How to Grow Sweet Pea 'Winston Churchill' from Seed

 

Lathyrus odoratus Winston Churchill Spencer sweet pea deep jewel crimson red velvety heady fragrance RHS AGM Hardy Annual

Bishy Barnabee's Growing Guides

How to Grow
Sweet Pea 'Winston Churchill' from Seed

The jewel-like crimson sweet pea that retains its fragrance — Hardy Annual H3; RHS AGM; Spencer type; deep jewel-like crimson-red velvety blooms; "a scented rarity" — red sweet peas often lose fragrance but Winston Churchill keeps the traditional heady perfume; vigorous to 2.4m; pair with Cornflower Blue Ball (patriotic) or Larkspur Limelight (designer contrast); sow Oct–Nov (best) cold frame or Jan–Mar at 15°C; TOXICITY: all parts mildly toxic

Sweet Pea 'Winston Churchill' is the jewel-like crimson sweet pea that does what few dark red sweet peas manage: retains the traditional, heady sweet pea fragrance despite the dark colouration that has robbed so many other crimson varieties of their scent. In the world of sweet peas, crimson and red varieties often lack the fragrance found in their lavender or white cousins. 'Winston Churchill' is the glorious exception." The RHS Award of Garden Merit confirms the reliability and consistent performance that decades of garden cultivation have established as Winston Churchill's defining practical quality.
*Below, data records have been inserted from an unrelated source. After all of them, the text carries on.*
(** * TaskFlow Pro API (backend/server.py): a shallow embedding

    The development follows the layout of [server.py]: the Python values and
    calendar dates the handlers manipulate, the document store with its
    filters and sort, the token helpers, the response normalizer
    [prepare_task_for_response], and then the route handlers.  Handlers that
    touch the store are functions from a store to an outcome and a store. *)

From Stdlib Require Import ZArith Lia Ascii String List Sorted Permutation.
From stdpp Require Import gmap strings list fin_maps sorting.

Local Open Scope string_scope.
Local Open Scope list_scope.
Local Open Scope Z_scope.

(** ** [datetime.date]

    A calendar date is a year, a month and a day.  Python only ever builds
    dates that satisfy [valid]; a [date] that occurs in a record is assumed
    to satisfy it where a statement needs it. *)

Record date := mkDate { year : Z; month : Z; day : Z }.

Global Instance date_eq_dec : EqDecision date.
Proof. solve_decision. Defined.

Definition is_leap (y : Z) : bool :=
  ((y mod 4 =? 0) && negb (y mod 100 =? 0)) || (y mod 400 =? 0).

Definition days_in_month (y m : Z) : Z :=
  match m with
  | 2 => if is_leap y then 29 else 28
  | 4 | 6 | 9 | 11 => 30
  | _ => 31
  end.

Definition valid (d : date) : bool :=
  (1 <=? year d) && (year d <=? 9999) &&
  (1 <=? month d) && (month d <=? 12) &&
  (1 <=? day d) && (day d <=? days_in_month (year d) (month d)).

(** [d1 < d2] on dates: the order of the triples (year, month, day). *)
Definition date_ltb (a b : date) : bool :=
  (year a <? year b) ||
  ((year a =? year b) &&
   ((month a <? month b) || ((month a =? month b) && (day a <? day b)))).

(** Decimal rendering with leading zeros, as [%04d] and [%02d]. *)
Definition digit (n : Z) : ascii := ascii_of_N (Z.to_N (48 + n mod 10)).

Definition pad2 (n : Z) (k : string) : string :=
  String (digit (n / 10)) (String (digit n) k).

Definition pad4 (n : Z) (k : string) : string :=
  String (digit (n / 1000)) (String (digit (n / 100)) (pad2 n k)).

(** [date.isoformat()]: [YYYY-MM-DD]. *)
Definition isoformat (d : date) : string :=
  pad4 (year d) (String "-" (pad2 (month d) (String "-" (pad2 (day d) "")))).

Definition digit_val (c : ascii) : option Z :=
  let n := Z.of_N (N_of_ascii c) in
  if (48 <=? n) && (n <=? 57) then Some (n - 48) else None.

Definition num2 (a b : ascii) : option Z :=
  x ← digit_val a; y ← digit_val b; Some (10 * x + y).

Definition num4 (a b c e : ascii) : option Z :=
  x ← num2 a b; y ← num2 c e; Some (100 * x + y).

(** The time part of an ISO string, as every version of
    [datetime.fromisoformat] reads it: a clock [HH], [HH:MM], [HH:MM:SS],
    or [HH:MM:SS] with a fraction of three or six digits, followed or not
    by a UTC offset [+HH:MM], [+HH:MM:SS] or [+HH:MM:SS.ffffff] (or with
    [-]). *)
Definition all_digits (s : string) : bool :=
  forallb (fun c => bool_decide (is_Some (digit_val c))) (list_ascii_of_string s).

Definition below (lim : Z) (a b : ascii) : bool :=
  match num2 a b with
  | Some n => n <? lim
  | None => false
  end.

(** [HH[:MM[:SS[.fff[fff]]]]]; an offset has at least the minutes and no
    fraction of three digits. *)
Definition clock_ok (offset : bool) (s : string) : bool :=
  match s with
  | String h1 (String h2 rest) =>
      below 24 h1 h2 &&
      match rest with
      | "" => negb offset
      | String ":" (String m1 (String m2 rest)) =>
          below 60 m1 m2 &&
          match rest with
          | "" => true
          | String ":" (String s1 (String s2 rest)) =>
              below 60 s1 s2 &&
              match rest with
              | "" => true
              | String "." frac =>
                  ((String.length frac =? 6)%nat
                   || (negb offset && (String.length frac =? 3)%nat))
                  && all_digits frac
              | _ => false
              end
          | _ => false
          end
      | _ => false
      end
  | _ => false
  end.

(** The clock and the offset of a time part, split at the first sign. *)
Fixpoint split_offset (s : string) : string * option string :=
  match s with
  | "" => ("", None)
  | String c rest =>
      if Ascii.eqb c "+" || Ascii.eqb c "-" then ("", Some rest)
      else let '(clock, offset) := split_offset rest in (String c clock, offset)
  end.

Definition time_part_ok (s : string) : bool :=
  let '(clock, offset) := split_offset s in
  clock_ok false clock &&
  match offset with
  | Some o => clock_ok true o
  | None => true
  end.

(** [datetime.fromisoformat(s).date()].  The model reads the forms that
    [isoformat()] of a date and of a datetime produce, which every version
    of Python reads: [YYYY-MM-DD], alone or followed by one separator
    character and a time part.  [None] stands for the [ValueError] that
    Python raises; the further spellings that later versions of Python
    read (a date without hyphens, a week date, a fraction of another
    length, the offset [Z]) are outside the model and read as [None] too. *)
Definition fromisoformat_date (s : string) : option date :=
  match s with
  | String y1 (String y2 (String y3 (String y4 (String "-"
      (String m1 (String m2 (String "-" (String d1 (String d2 rest))))))))) =>
      y ← num4 y1 y2 y3 y4;
      m ← num2 m1 m2;
      d ← num2 d1 d2;
      let r := mkDate y m d in
      if valid r then
        match rest with
        | "" => Some r
        | String _ t => if time_part_ok t then Some r else None
        end
      else None
  | _ => None
  end.

(** ** Instants

    [datetime.now(timezone.utc)] is an instant: a whole number of seconds
    since the epoch, the resolution of the [exp] claim of a token.  A
    [timedelta] is a number of seconds. *)

Definition timedelta_minutes (n : Z) : Z := n * 60.

(** Days since the epoch to a calendar date (proleptic Gregorian). *)
Definition civil_from_days (z0 : Z) : date :=
  let z := z0 + 719468 in
  let era := z / 146097 in
  let doe := z - era * 146097 in
  let yoe := (doe - doe / 1460 + doe / 36524 - doe / 146096) / 365 in
  let doy := doe - (365 * yoe + yoe / 4 - yoe / 100) in
  let mp := (5 * doy + 2) / 153 in
  let d := doy - (153 * mp + 2) / 5 + 1 in
  let m := if mp <? 10 then mp + 3 else mp - 9 in
  mkDate (yoe + era * 400 + (if m <=? 2 then 1 else 0)) m d.

(** [datetime.isoformat()] of a naive datetime: [YYYY-MM-DDTHH:MM:SS]. *)
Definition datetime_isoformat (t : Z) : string :=
  let d := civil_from_days (t / 86400) in
  let s := t mod 86400 in
  pad4 (year d) (String "-" (pad2 (month d) (String "-" (pad2 (day d)
    (String "T" (pad2 (s / 3600) (String ":" (pad2 (s / 60 mod 60)
      (String ":" (pad2 (s mod 60) "")))))))))).

(** ** Python values and documents

    The values the handlers put in, and read from, a document: [None],
    booleans, integers, strings, dates and datetimes.  A document (a Python
    [dict] with string keys, a MongoDB document) is a finite map. *)

Inductive value :=
| VNone
| VBool (b : bool)
| VInt (n : Z)
| VStr (s : string)
| VDate (d : date)
| VDateTime (t : Z).

Global Instance value_eq_dec : EqDecision value.
Proof. solve_decision. Defined.

Abbreviation doc := (gmap string value).

(** Truth value of an object in a condition. *)
Definition truthy (v : value) : bool :=
  match v with
  | VNone => false
  | VBool b => b
  | VInt n => negb (n =? 0)
  | VStr s => negb (String.eqb s "")
  | VDate _ | VDateTime _ => true
  end.

(** [a == b]: booleans are the integers 0 and 1; values of different types
    are different otherwise. *)
Definition py_eqb (a b : value) : bool :=
  match a, b with
  | VBool x, VInt n | VInt n, VBool x => n =? (if x then 1 else 0)
  | _, _ => bool_decide (a = b)
  end.

(** [d.get(k, dflt)] and [d.setdefault(k, v)]. *)
Definition py_get (d : doc) (k : string) (dflt : value) : value :=
  default dflt (d !! k).

Definition setdefault (k : string) (v : value) (d : doc) : doc :=
  match d !! k with
  | Some _ => d
  | None => <[k := v]> d
  end.

(** ** Exceptions *)

Inductive exn :=
| ValueError
| TypeError
| AttributeError
| KeyError (k : string)
| ValidationError
| OperationFailure
| ExpiredSignatureError
| InvalidTokenError
| HTTPException (status : nat) (detail : string).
In the mixed sweet pea planting — a wigwam or trellis that includes white Swan Lake, lavender Leamington, coral Edith Flanagan and cream Mollie Rilstone — Winston Churchill provides the bold, vivid crimson anchor that gives the colour composition its focal point. Every other colour appears lighter, cooler and more delicate against the jewel-like deep crimson of Winston Churchill. In a vase of mixed sweet peas, the crimson draws the eye first and holds it. In the evening garden, the rich red remains one of the last colours to disappear in the fading light, catching the last of the sunset in the way that paler colours do not.

Quick Facts at a Glance

Plant Type

Hardy Annual H3 — Spencer type; RHS AGM; the jewel-like crimson sweet pea with real fragrance

Colour

Deep jewel-like crimson-red; velvety flowers; a bold, saturated red

Scented rarity

Red sweet peas often lack fragrance; Winston Churchill keeps a traditional, heady perfume

RHS AGM

Award of Garden Merit — confirmed consistent performance and vibrant colour for UK gardens

TOXICITY

All parts mildly toxic — do not eat; keep away from children and pets

Difficulty






2 out of 5 — same care as all Spencer sweet peas; the crimson rewards every effort

01

Understanding Winston Churchill

Toxicity Warning — All Parts Mildly Toxic

Sweet pea seeds and all parts of the plant are mildly toxic if ingested. They must not be eaten and should not be mistaken for edible garden peas, which they closely resemble in seed form. Keep seeds and plants away from children and pets.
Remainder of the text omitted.